Differential Privacy: An illustrated primer
Published:
Nowadays, many things you can do online, some can be named as browsing news, shopping, socializing, registering services, attending events and courses, visiting healthcare clinic, etc. Your life seems getting more and more convenient. However, the trade-off is that more and more your personal information is collected and used/shared over online platforms. You is becoming more visible on Internet, and hence getting higher risk to be a victime of online fraudulent activities.
So, we are concerned about our privacy with questions like: What is my data collected? How do they use my data? Are they going to share/sell my data to a 3rd party like what Facebook did to their users [1]? How my data is protected? etc. From service providers, they certainly want to maximize the benefits from data they collected. For example, sharing/selling to their partners, doing analysis to draw insights. From your side, you don’t want to be a part of the data that service providers are utilizing. For example, if Facebook is selling their users’ data, you hope that data does not contain yours. Whatever output drawn from the analysis won’t reveal any things about you. That is the core question Differential Privacy is trying to resolve.

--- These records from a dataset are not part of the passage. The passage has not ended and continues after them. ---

(** ** The clock *)

Definition sleepers_queued (s : sys) (Q : Z -> list nat) : Prop :=
  forall p x, proc_tab s !! p = Some x -> p_stat x = SSLEEP -> p ∈ Q (HASH (p_wchan x)).

(** The scheduler's state between interrupts: queues in order, every sleeper on
    its queue, the swapper not waiting for work. *)
Definition settled (n : nat) (s : sys) : Prop :=
  runout s = 0 /\ length (proc_tab s) = n /\ exists R Q, wfq s R Q /\ sleepers_queued s Q.

Lemma settled_modp n p f s : settled n s ->
  (forall x, p_link (f x) = p_link x /\ p_wchan (f x) = p_wchan x /\ p_stat (f x) = p_stat x) ->
  settled n (modp p f s).
Proof.
  intros (Hro & Hn & R & Q & Hq & Hsq) Hf. split_and!; [done|unfold modp; simpl; by rewrite length_alter|].
  exists R, Q. split; [by apply queues_flag|]. intros r y Hy Hst. unfold modp in Hy. cbn [proc_tab set_proc_tab] in Hy.
  destruct (decide (r = p)) as [->|]; [|rewrite list_lookup_alter_ne in Hy by done; by apply Hsq].
  rewrite list_lookup_alter_eq in Hy. destruct (proc_tab s !! p) as [x|] eqn:Hx; [|done]. injection Hy as <-.
  destruct (Hf x) as (_ & -> & Est). rewrite Est in Hst. by apply Hsq.
Qed.

Lemma settled_vars n s s' : settled n s -> proc_tab s' = proc_tab s -> slpque s' = slpque s -> runq s' = runq s ->
  runout s' = runout s -> settled n s'.
Proof.
  intros (Hro & Hn & R & Q & [] & Hsq) E1 E2 E3 E4. split_and!; [congruence|congruence|].
  exists R, Q. split; [constructor; rewrite ?E1, ?E2, ?E3; done|]. unfold sleepers_queued. by rewrite E1.
Qed.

To keep both sides achieving their goals, privacy-enhancing techniques (PET) could be used. They could be either cryptographic solutions such as zero-knowledge proofs, secure multi-party computation (SMPC), fully homomorphic encryption (FHE), etc., or non-cryptographic solutions such as data anonymization, synthetic data, differential privacy, etc. In which, Differential Privacy (DP) is a special tool that strikes a balance between your and service provider platforms’ goals.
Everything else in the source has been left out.